◆ Required action
Pull each line holding "Hlisted" out of the entries below.

════

(** A store with one entity, for the examples. *)
Definition mary : Character.t :=
  Character.mk "Mary" (NameParsed.mk "" "Mary" "") None [0].

(** Two documents for the pronoun estimator: one sentence with a pronoun,
    alone and followed by a second sentence. *)
Definition holmes_one_sentence : GenderAnnotation.t :=
  GenderAnnotation.mk
    (Doc.mk ["Holmes"; "lit"; "his"; "pipe"; "."] []
       [["Holmes"; "lit"; "his"; "pipe"; "."]])
    [].

Definition holmes_two_sentences : GenderAnnotation.t :=
  GenderAnnotation.mk
    (Doc.mk ["Holmes"; "lit"; "his"; "pipe"; "."; "It"; "glowed"; "."] []
       [["Holmes"; "lit"; "his"; "pipe"; "."]; ["It"; "glowed"; "."]])
    [].

(** The token before a span is a title: the span does not start the document
    and that token, with its periods removed, is in the title set. *)
Definition title_before (titles : gset string) (d : Doc.t) (ent : Span.t)
    (prev : string) : Prop :=
  Span.start ent <> 0
  /\ Doc.tokens d !! Z.to_nat (Span.start ent - 1) = Some prev
  /\ remove_periods prev ∈ titles.

(** The spans lie in the document. *)
Definition spans_in_doc (d : Doc.t) : Prop :=
  forall ent, ent ∈ Doc.ents d ->
    0 <= Span.start ent <= Z.of_nat (length (Doc.tokens d)).

(** Every entity of a store has been sighted. *)
Definition all_sighted (chars : Dict.t Character.t) : Prop :=
  forall name c, (name, c) ∈ chars -> Character.occurences c <> [].

(** A document with a titled name, a name at token 0 and a repeated name. *)
Definition hudson_doc : Doc.t :=
  Doc.mk ["Holmes"; "met"; "Mrs."; "Hudson"; "and"; "Holmes"; "."]
    [Span.mk "PERSON" "Holmes" 0; Span.mk "PERSON" "Hudson" 3;
     Span.mk "PERSON" "Holmes" 5]
    [["Holmes"; "met"; "Mrs."; "Hudson"; "and"; "Holmes"; "."]].

Definition hudson_titles : gset string * gset string :=
  ({[ "Mrs"; "Miss" ]}, {[ "Mr" ]}).

(** A name parser for the examples: a leading "Mr." or "Mrs." is the title
    and the single word after it the last name; two words are a first and a
    last name; any other name is a first name. *)
Definition example_parse (name : string) : NameParsed.t :=
  if String.eqb name "Mrs. Hudson" then NameParsed.mk "Mrs." "" "Hudson"
  else if String.eqb name "Mr. Holmes" then NameParsed.mk "Mr." "" "Holmes"
  else if String.eqb name "Sherlock Holmes" then NameParsed.mk "" "Sherlock" "Holmes"
  else if String.eqb name "Mycroft Holmes" then NameParsed.mk "" "Mycroft" "Holmes"
  else NameParsed.mk "" name "".

(** [ref] is a candidate referent of [name] in a candidate map. *)
Definition claims (same_chars : Dict.t (gset string)) (name ref : string) : Prop :=
  exists refs, Dict.find same_chars name = Some refs /\ ref ∈ refs.
(** X6: for a subscription that the listing knows, [resource_groups]
    returns the names of the resource groups in the order of their listing,
    which it requests after the listing of the subscriptions. *)
Theorem resource_groups_lists_names
    (w : world) (G : namespace) (subs : list (string * string))
    (groups : list (string * list (string * json)))
    (subscription : string) (h : history)
    (Hready : sdk_ready G = true)
    (Hlisted : answer w h (EvSdk "subscriptions.list" [])
               = inr (JList (map subscription_record subs)))
    (Hknown : In subscription (map fst subs))
    (Hgroups : answer w (h ++ [EvSdk "subscriptions.list" []])
                 (EvSdk "resource_groups.list" [])
               = inr (JList (map account groups))) :
  resource_groups w G subscription h
  = (Returned (map JStr (map fst groups)),
     h ++ [EvSdk "subscriptions.list" []; EvSdk "resource_groups.list" []]).
Proof.
  destruct (@construct_ready G "ResourceManagementClient" h Hready)
    as (v & E & Hc & _); [simpl; tauto |].
  destruct (@known_subscription_id w G Hready subs h Hlisted subscription Hknown)
    as (id & Hid).
  unfold resource_groups.
  rewrite (@bind_returns _ _ _ _ _ _ _ E).
  rewrite (@bind_returns _ _ _ _ _ _ _ (@credential_ready G h Hready)).
  rewrite (@bind_returns _ _ _ _ _ _ _ Hid).
  rewrite Hc. unfold bind at 1, ret at 1.
  rewrite (@bind_returns _ _ _ _ _ _ _ (@perform_answered w _ _ _ Hgroups)).
  unfold bind at 1, iterate, ret at 1.
  rewrite attributes_name, <- app_assoc. reflexivity.
Qed.

Lemma resource_groups_lists_names_witness :
  let w := tenant_world three_subscriptions [] in
  resource_groups w (module_of w) "prod" []
  = (Returned [JStr "rg-a"; JStr "rg-b"],
     [EvSdk "subscriptions.list" []; EvSdk "resource_groups.list" []]).
Proof.
  intros w.
  apply (@resource_groups_lists_names w (module_of w) three_subscriptions
           [("rg-a", [("location", JStr "northeurope")]); ("rg-b", [])]
           "prod" []);
    [reflexivity | reflexivity | simpl; tauto | reflexivity].
Defined.

(** X7: for a subscription that the listing does not know,
    [resource_groups] raises the [ValueError] of [_subscription_id] and
    never requests the listing of the resource groups. *)
Theorem resource_groups_unknown_subscription
    (w : world) (G : namespace) (subs : list (string * string))
    (subscription : string) (h : history)
    (Hready : sdk_ready G = true)
    (Hlisted : answer w h (EvSdk "subscriptions.list" [])
               = inr (JList (map subscription_record subs)))
    (Hunknown : ~ In subscription (map fst subs)) :
  resource_groups w G subscription h
  = (Raised (Exn ValueError
               (fstr ["Could not find a subscription with name "; subscription])
               None),
     h ++ [EvSdk "subscriptions.list" []]).
Proof.
  destruct (@construct_ready G "ResourceManagementClient" h Hready)
    as (v & E & Hc & _); [simpl; tauto |].
  unfold resource_groups.
  rewrite (@bind_returns _ _ _ _ _ _ _ E).
  rewrite (@bind_returns _ _ _ _ _ _ _ (@credential_ready G h Hready)).
  apply bind_raises.
  rewrite (@subscription_id_run w G Hready _ h Hlisted subscription).
  now rewrite first_id_unlisted.
Qed.

Lemma resource_groups_unknown_subscription_witness :
  let w := tenant_world three_subscriptions [] in
  resource_groups w (module_of w) "test" []
  = (Raised (Exn ValueError "Could not find a subscription with name test" None),
     [EvSdk "subscriptions.list" []]).
Proof.
  intros w.
  apply (@resource_groups_unknown_subscription w (module_of w)
           three_subscriptions "test" []);
    [reflexivity | reflexivity |].
  simpl. intros [H | [H | [H | []]]]; discriminate.
Defined.

(** ** Storage accounts and containers *)

(** The client of the default subscription. *)
Lemma default_storage_client w G subs h :
  sdk_ready G = true ->
  answer w h (EvSdk "subscriptions.list" [])
  = inr (JList (map subscription_record subs)) ->
  storage_management_client w G PNone h
  = (match subs with
     | [] => Raised (Exn StopIteration EmptyString None)
     | _ :: _ => Returned tt
     end,
     h ++ [EvSdk "subscriptions.list" []]).
Proof.
  intros ready listed.
  destruct (@construct_ready G "StorageManagementClient" h ready)
    as (v & E & Hc & _); [simpl; tauto |].
  unfold storage_management_client.
  rewrite (@bind_returns _ _ _ _ _ _ _ E).
  rewrite (@bind_returns _ _ _ _ _ _ _ (@credential_ready G h ready)).
  unfold bind. rewrite (@default_subscription_run w G ready subs h listed).
  destruct subs; [reflexivity |]. now rewrite Hc.
Qed.

(** X8: when a subscription is listed, [storage_account_name_available]
    asks once whether the name is available, after the listing of the
    subscriptions, and returns the pair of the [name_available] and
    [message] attributes of the answer as they are. *)
Theorem name_available_returns_the_answer
    (w : world) (G : namespace) (first : string * string)
    (others : list (string * string)) (name : string)
    (result : list (string * json)) (name_available message : json)
    (h : history)
    (Hready : sdk_ready G = true)
    (Hlisted : answer w h (EvSdk "subscriptions.list" [])
               = inr (JList (map subscription_record (first :: others))))
    (Hchecked : answer w (h ++ [EvSdk "subscriptions.list" []])
                  (EvSdk "storage_accounts.check_name_availability" [PStr name])
                = inr (JDict result))
    (Havailable : assoc "name_available" result = Some name_available)
    (Hmessage : assoc "message" result = Some message) :
  storage_account_name_available w G name h
  = (Returned (name_available, message),
     h ++ [EvSdk "subscriptions.list" [];
           EvSdk "storage_accounts.check_name_availability" [PStr name]]).
Proof.
  unfold storage_account_name_available.
  rewrite (@bind_returns _ _ _ _ _ _ _
             (@default_storage_client w G _ h Hready Hlisted)).
  rewrite (@bind_returns _ _ _ _ _ _ _ (@perform_answered w _ _ _ Hchecked)).
  unfold bind, getattr. rewrite Havailable, Hmessage.
  unfold ret. rewrite <- app_assoc. reflexivity.
Qed.

Lemma name_available_returns_the_answer_witness :
  let w := tenant_world three_subscriptions [] in
  storage_account_name_available w (module_of w) "webviz" []
  = (Returned (JBool false, JStr "The storage account is already taken."),
     [EvSdk "subscriptions.list" [];
      EvSdk "storage_accounts.check_name_availability" [PStr "webviz"]]).
Proof.
  intros w.
  apply (@name_available_returns_the_answer w (module_of w) ("dev", "1111")
           [("prod", "2222"); ("dev", "3333")] "webviz"
           [("name_available", JBool false);
            ("reason", JStr "AlreadyExists");
            ("message", JStr "The storage account is already taken.")]
           (JBool false) (JStr "The storage account is already taken.") []);
    reflexivity.
Defined.

(** X9: when no subscription is listed, [storage_account_name_available]
    raises [StopIteration] and the availability of the name is never
    requested. *)
Theorem name_available_without_subscription
    (w : world) (G : namespace) (name : string) (h : history)
    (Hready : sdk_ready G = true)
    (Hlisted : answer w h (EvSdk "subscriptions.list" []) = inr (JList [])) :
  storage_account_name_available w G name h
  = (Raised (Exn StopIteration EmptyString None),
     h ++ [EvSdk "subscriptions.list" []]).
Proof.
  unfold storage_account_name_available.
  apply bind_raises.
  exact (@default_storage_client w G [] h Hready Hlisted).
Qed.
(** React setters, with a value and with an updater function. *)
Definition setIsListening (v : bool) : M unit := modify (set_isListening v).
Definition setError (v : option jsstring) : M unit := modify (set_error v).
Definition setIsTranslating (v : bool) : M unit := modify (set_isTranslating v).
Definition setInterimTranscript (v : jsstring) : M unit :=
  modify (set_interimTranscript v).
Definition setCurrentLang (f : Language -> Language) : M unit :=
  modify (fun s => set_currentLang (f (currentLang s)) s).
Definition setMode (f : Mode -> Mode) : M unit :=
  modify (fun s => set_mode (f (mode s)) s).
Definition setLog (f : list LogEntry.t -> list LogEntry.t) : M unit :=
  modify (fun s => set_log (f (log s)) s).
Definition setRecordings (f : list Recording.t -> list Recording.t) : M unit :=
  modify (fun s => set_recordings (f (recordings s)) s).

(** A call on a collaborator that takes effect. *)
Definition call (c : Call) : M unit :=
  modify (fun s => set_calls (calls s ++ [c]) s).

(** *** The browser objects the handlers call *)

(** What the environment answers to one run of the code after
    [await getUserMedia]: which of its calls throws, if any. *)
Inductive StartOutcome : Type :=
| getUserMedia_rejects (msg : jsstring)
| MediaRecorder_throws (msg : jsstring)        (* [new MediaRecorder(stream)] *)
| recorder_start_throws (msg : jsstring)       (* [mediaRecorderRef.current.start()] *)
| recognition_start_throws (msg : jsstring)    (* [recognition.start()] *)
| all_succeed.

(** Streams handed out so far. *)
Fixpoint acquired (cs : list Call) : list MediaStream :=
  match cs with
  | [] => []
  | getUserMedia_call st :: cs' => st :: acquired cs'
  | _ :: cs' => acquired cs'
  end.

(** Streams whose tracks were stopped, once per call. *)
Fixpoint released (cs : list Call) : list MediaStream :=
  match cs with
  | [] => []
  | tracks_stop st :: cs' => st :: released cs'
  | _ :: cs' => released cs'
  end.

(** [await navigator.mediaDevices.getUserMedia({ audio: true })] *)
Definition getUserMedia (o : StartOutcome) : M MediaStream :=
  match o with
  | getUserMedia_rejects msg => throw msg
  | _ =>
      st <- gets (fun s => length (acquired (calls s))) ;;
      call (getUserMedia_call st) ;;
      ret st
  end.

(** [new MediaRecorder(stream)] *)
Definition new_MediaRecorder (o : StartOutcome) (st : MediaStream)
  : M MediaRecorder.t :=
  match o with
  | MediaRecorder_throws msg => throw msg
  | _ => ret (MediaRecorder.mk MediaRecorder.inactive st)
  end.

(** [mediaRecorderRef.current.start()] *)
Definition MediaRecorder_start (o : StartOutcome) : M unit :=
  match o with
  | recorder_start_throws msg => throw msg
  | _ =>
      r <- gets mediaRecorderRef ;;
      match r with
      | Some mr =>
          let st := MediaRecorder.stream mr in
          modify (set_mediaRecorderRef
                    (Some (MediaRecorder.mk MediaRecorder.recording st))) ;;
          call (recorder_start st)
      | None => skip
      end
  end.

(** [mediaRecorderRef.current.stop()] on a recorder that is recording: the
    recorder becomes inactive at once and its [stop] event is queued. *)
Definition MediaRecorder_stop (mr : MediaRecorder.t) : M unit :=
  let st := MediaRecorder.stream mr in
  modify (set_mediaRecorderRef
            (Some (MediaRecorder.mk MediaRecorder.inactive st))) ;;
  call (recorder_stop st) ;;
  modify (fun s => set_stop_queued (S (stop_queued s)) s).

(** [recognition.start()]; [throws] is what it throws, if it does. *)
Definition SpeechRecognition_start (throws : option jsstring) : M unit :=
  match throws with
  | Some msg => throw msg
  | None =>
      r <- gets recognition ;;
      match r with
      | Some rec => call (recognition_start (SpeechRecognition.lang rec))
      | None => skip
      end
  end.

Definition recognition_start_outcome (o : StartOutcome) : option jsstring :=
  match o with
  | recognition_start_throws msg => Some msg
  | _ => None
  end.

(** *** [stopListeningAndRecording] *)

Definition stopListeningAndRecording : M unit :=
  r <- gets recognition ;;
  match r with
  | Some _ => call recognition_stop
  | None => skip
  end ;;
  m <- gets mediaRecorderRef ;;
  match m with
  | Some mr =>
      if MediaRecorder.is_recording mr then MediaRecorder_stop mr else skip
  | None => skip
  end ;;
  setIsListening false ;;
  modify (set_intentionalStop false).

(** *** [startListeningAndRecording]

    The part up to [await getUserMedia] suspends the closure, which holds
    the [currentLang] of the render the click belongs to. *)

Definition startListeningAndRecording : M unit :=
  r <- gets recognition ;;
  match r with
  | None => skip
  | Some _ =>
      l <- gets currentLang ;;
      modify (fun s =>
                set_getUserMedia_pending (getUserMedia_pending s ++ [l]) s)
  end.

(** The rest, run when the promise settles. *)
Definition startListeningAndRecording_resume
  (currentLang : Language) (o : StartOutcome) : M unit :=
  try_catch
    (stream <- getUserMedia o ;;
     modify (set_streamRef (Some stream)) ;;
     mr <- new_MediaRecorder o stream ;;
     modify (set_mediaRecorderRef (Some mr)) ;;
     MediaRecorder_start o ;;
     modify (set_intentionalStop false) ;;
     modify (set_recognition
               (Some (SpeechRecognition.mk (Some currentLang)))) ;;
     SpeechRecognition_start (recognition_start_outcome o) ;;
     setIsListening true ;;
     setError None)
    (fun e =>
       setError (Some (lit "Could not start microphone: " ++ e))).

(** [mediaRecorderRef.current.ondataavailable] *)
Definition ondataavailable (size : N) : M unit :=
  if N.ltb 0 size
  then modify (fun s => set_audioChunksRef (audioChunksRef s ++ [size]) s)
  else skip.

(** [mediaRecorderRef.current.onstop]: the clip is handed to a temporary
    audio element that reports its duration later; the chunks are dropped
    and the stream in [streamRef] is released. *)
Definition onstop : M unit :=
  audioBlob <- gets audioChunksRef ;;
  modify (fun s => set_metadata_pending (metadata_pending s ++ [audioBlob]) s) ;;
  modify (set_audioChunksRef []) ;;
  st <- gets streamRef ;;
  match st with
  | Some stream =>
      call (tracks_stop stream) ;;
      modify (set_streamRef None)
  | None => skip
  end.

(** [tempAudio.onloadedmetadata]; [duration] is [tempAudio.duration]. *)
Definition onloadedmetadata (audioBlob : Blob) (now : Z)
  (duration : Duration) : M unit :=
  let minutes := floor_minutes duration in
  let seconds := floor_seconds duration in
  let newRecording := Recording.mk now audioBlob minutes seconds in
  setRecordings (fun prev => prev ++ [newRecording]).

(** *** [handleListenToggle] *)

Definition handleListenToggle : M unit :=
  l <- gets isListening ;;
  if l
  then modify (set_intentionalStop true) ;; stopListeningAndRecording
  else startListeningAndRecording.

(** *** [handleTranslation]

    [now] is what [Date.now()] returns.  [currentLang] and [mode] are those
    of the closure: [mode] is a dependency of the effect that registers the
    listeners, so it is the current one; [currentLang] is not, so it is
    [handlerLang]. *)

Definition handleTranslation (text : jsstring) (now : Z) : M unit :=
  a <- gets ai ;;
  if negb (truthy text) || negb a then skip
  else
    currentLang <- gets handlerLang ;;
    mode <- gets mode ;;
    let newEntry := LogEntry.mk now text None currentLang in
    setLog (fun prevLog => prevLog ++ [newEntry]) ;;
    setIsTranslating true ;;
    setInterimTranscript [] ;;
    let req := mkRequest (LogEntry.id newEntry) mode currentLang text in
    call (generateContent_call req) ;;
    modify (fun s =>
              set_generateContent_pending (generateContent_pending s ++ [req]) s).
Lemma mark_assign_keeps_ptr_witness :
  ∃ seen after,
    mark_assign [Step (Some 40) false; Step None false] (MkMarkptr 32) (to_bool 7)
    = Some (seen, after)
    ∧ mark_load after = to_bool 7
    ∧ Z.land (_p after) 1 = (if to_bool 7 then 1 else 0)
    ∧ ptr_load after = ptr_load seen
    ∧ (Forall undisturbed [Step (Some 40) false; Step None false]
       → seen = MkMarkptr 32).
Proof.
  apply (mark_assign_keeps_ptr [Step (Some 40) false; Step None false]
           (MkMarkptr 32) (to_bool 7)).
  apply Exists_cons_tl, Exists_cons_hd. split; reflexivity.
Defined.

End MarkptrFacts.

(** ** The level-0 chain: iteration and the locked window *)

Section CrangeFacts.
Import Word Markptr Crange.
Implicit Types (h : heap) (l : list Z) (e succ stop : Z).

Lemma next0_release h e x : next0 (release h e) x = next0 h x.
Proof.
  unfold next0, release. destruct (decide (e = x)) as [->|Hne].
  - rewrite lookup_alter_eq. now destruct (h !! x).
  - now rewrite lookup_alter_ne.
Qed.

Lemma links_release h e x l : links (release h e) x l ↔ links h x l.
Proof.
  revert x. induction l as [|y l IH]; intros x; cbn; [tauto|].
  rewrite next0_release, IH. tauto.
Qed.

Lemma links_suffix h e l1 x l2 : links h e (l1 ++ x :: l2) → links h x l2.
Proof.
  revert e. induction l1 as [|y l1 IH]; intros e; cbn.
  - tauto.
  - intros [_ H]. exact (IH _ H).
Qed.
(** [typeDeriveUnified] is [typeDeriveFromTwo]: both of its branches
    duplicate the left operand, so the unified type of two compatible
    types is always the left one. *)
Theorem typeDeriveUnified_left_biased (L R : type) :
  typeDeriveUnified syms L R = typeDeriveFromTwo syms L R.
Proof.
  unfold typeDeriveUnified.
  destruct (typeIsInvalid L || typeIsInvalid R) eqn:Ei.
  - unfold typeDeriveFromTwo. rewrite Ei. reflexivity.
  - destruct (typeIsCompatible syms L R) as [c|] eqn:Ec; simpl.
    + destruct (typeIsEqual_defined L R) as [e ->]. simpl.
      destruct e; [|reflexivity].
      unfold typeDeriveFromTwo. rewrite Ei, Ec. reflexivity.
    + unfold typeDeriveFromTwo. rewrite Ei, Ec. reflexivity.
Qed.

(** A model that is a pointer to a builtin type of size zero accepts
    every pointer and every array, whatever they point to or hold: the
    pointee of the actual is not looked at. *)
Theorem void_pointer_accepts_pointers_and_arrays
        (v : symref) (sy : sym) (a : type) (n : Z) :
  syms !! v = Some sy ->
  sym_tag sy = symType ->
  sym_size sy = 0 ->
  typeIsCompatible syms (Ptr a) (Ptr (Basic v)) = Some true
  /\ typeIsCompatible syms (Array a n) (Ptr (Basic v)) = Some true.
Proof.
  intros Hv Htag Hsize.
  assert (Hvoid : typeIsVoid syms (Basic v) = Some true).
  { unfold typeIsVoid, typeGetSize, basicField. simpl. rewrite Hv. simpl.
    rewrite Htag. simpl. rewrite Hsize. reflexivity. }
  split; simpl; rewrite Hvoid; reflexivity.
Qed.
(** [_parse_octet] returns: ASCII digits, at most three, no leading
    zero, a value of at most 255. *)
Definition octet (s : string) : bool :=
  if String.eqb s "" then false
  else if negb (all_chars isdigit s) then false
  else if (3 <? String.length s)%nat then false
  else if negb (String.eqb s "0") && Py.startswith "0" s then false
  else (decimal s 0 <=? 255)%N.

(** [IPv4Address(s)] returns. *)
Definition ipv4 (s : string) : bool :=
  negb (Py.contains "/" s) && negb (String.eqb s "")
  && match Py.split "." s with
     | [a; b; c; d] => octet a && octet b && octet c && octet d
     | _ => false
     end.

Definition is_empty (s : string) : bool := String.eqb s "".

(** [_ip_int_from_string] of an IPv6 address returns.  An IPv4 suffix is
    replaced by two hextets; at most one inner part is empty (the [::]),
    and an empty first or last part must be next to it. *)
Definition ipv6_parts (ip_str : string) : bool :=
  if String.eqb ip_str "" then false
  else
    let parts := Py.split ":" ip_str in
    if (length parts <? 3)%nat then false
    else
      let tail := List.last parts EmptyString in
      let converted :=
        if Py.contains "." tail
        then if ipv4 tail then Some (removelast parts ++ ["0"; "0"])%list else None
        else Some parts in
      match converted with
      | None => false
      | Some parts =>
          if (9 <? length parts)%nat then false
          else
            let first := hd EmptyString parts in
            let final := List.last parts EmptyString in
            let inner := removelast (tl parts) in
            match filter (fun i => is_empty (nth i inner "x") = true) (seq 0 (length inner)) with
            | [] =>
                (length parts =? 8)%nat && negb (is_empty first) && negb (is_empty final)
                && forallb hextet parts
            | [j] =>
                let skip_index := S j in
                let parts_hi := if is_empty first then skip_index - 1 else skip_index in
                let parts_lo :=
                  if is_empty final then length parts - skip_index - 1 - 1
                  else length parts - skip_index - 1 in
                negb (is_empty first && negb (parts_hi =? 0)%nat)
                && negb (is_empty final && negb (parts_lo =? 0)%nat)
                && (parts_hi + parts_lo <? 8)%nat
                && forallb hextet (firstn parts_hi parts)
                && forallb hextet (skipn (length parts - parts_lo) parts)
            | _ => false
            end
      end.

(** [IPv6Address(s)] returns: no slash, a scope after [%] that is not
    empty and holds no further [%]. *)
Definition ipv6 (s : string) : bool :=
  negb (Py.contains "/" s)
  && match Py.partition "%" s with
     | Some (addr, scope) =>
         negb (String.eqb scope "") && negb (Py.contains "%" scope) && ipv6_parts addr
     | None => ipv6_parts s
     end.

(** [_check_bracketed_host] returns: an IPvFuture address matches
    [v[a-fA-F0-9]+\..+]; any other host must be an IPv6 address. *)
Definition bracketed_host (hostname : string) : bool :=
  match hostname with
  | String "v" rest =>
      let '(digits, rest) := Py.span hex_digit rest in
      negb (String.eqb digits "")
      && match rest with
         | String "." more =>
             negb (String.eqb more "")
             && all_chars (fun c => negb (Ascii.eqb c (ascii_of_nat 10))) more
         | _ => false
         end
  | _ => negb (ipv4 hostname) && ipv6 hostname
  end.
(** [FastAPI(title=..., description=..., version=...)] (main.py:17-22):
    with the default URLs, the constructor registers the OpenAPI schema
    and the three documentation pages before any route of the file. *)
Definition FastAPI (title description version : string) : list route := [
  add_route (Exact "/openapi.json")
    (fun _ => SchemaResponse (openapi_schema title version description));
  add_route (Exact "/docs")
    (fun _ => HTMLResponse
                (swagger_ui_html "/openapi.json" (title ++ " - Swagger UI")
                   "/docs/oauth2-redirect"));
  add_route (Exact "/docs/oauth2-redirect")
    (fun _ => HTMLResponse swagger_ui_oauth2_redirect_html);
  add_route (Exact "/redoc")
    (fun _ => HTMLResponse (redoc_html "/openapi.json" (title ++ " - ReDoc")))
].

(** The argument [rest_of_path] of [catch_all]: a path parameter of the
    route that declares it, a query parameter with default [""] of the
    route [/]. *)
Definition path_param (name : string) (path_params : list (string * string)) : string :=
  match dict_get name path_params with
  | Some v => v
  | None => EmptyString
  end.

Definition query_param (name default : string) (req : request) : string :=
  match query_get name (query_params req) with
  | Some v => v
  | None => default
  end.

(** The routes of main.py in registration order.  Of two decorators on
    one function the lower one registers first: [/games] before
    [/api/games], [/{rest_of_path:path}] before [/]. *)
Definition main_routes : list route := [
  get (Exact "/health") (fun p _ _ => health p);
  get (Exact "/api/health") (fun p _ _ => api_health p);
  get (Exact "/games") (fun _ _ _ => games);
  get (Exact "/api/games") (fun _ _ _ => games);
  get (Exact "/ml/game-detection") (fun _ _ _ => ml_game_detection);
  get (Exact "/api/metrics/ping") (fun _ _ _ => metrics_ping);
  get (Exact "/api/metrics/jitter") (fun _ _ _ => metrics_jitter);
  get (Exact "/api/metrics/system") (fun _ _ _ => metrics_system);
  get (Capture "/" "rest_of_path")
      (fun _ _ path_params => catch_all (path_param "rest_of_path" path_params));
  get (Exact "/") (fun _ req _ => catch_all (query_param "rest_of_path" "" req))
].

(** The route table of the application. *)
Definition routes : list route :=
  (FastAPI "GamePathAI API" "API de backend para o GamePathAI" "1.0.0"
   ++ main_routes)%list.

════

◆ Answer area
    (Hlisted : answer w h (EvSdk "subscriptions.list" [])
  destruct (@known_subscription_id w G Hready subs h Hlisted subscription Hknown)
    (Hlisted : answer w h (EvSdk "subscriptions.list" [])
  rewrite (@subscription_id_run w G Hready _ h Hlisted subscription).
    (Hlisted : answer w h (EvSdk "subscriptions.list" [])
             (@default_storage_client w G _ h Hready Hlisted)).
    (Hlisted : answer w h (EvSdk "subscriptions.list" []) = inr (JList [])) :
  exact (@default_storage_client w G [] h Hready Hlisted).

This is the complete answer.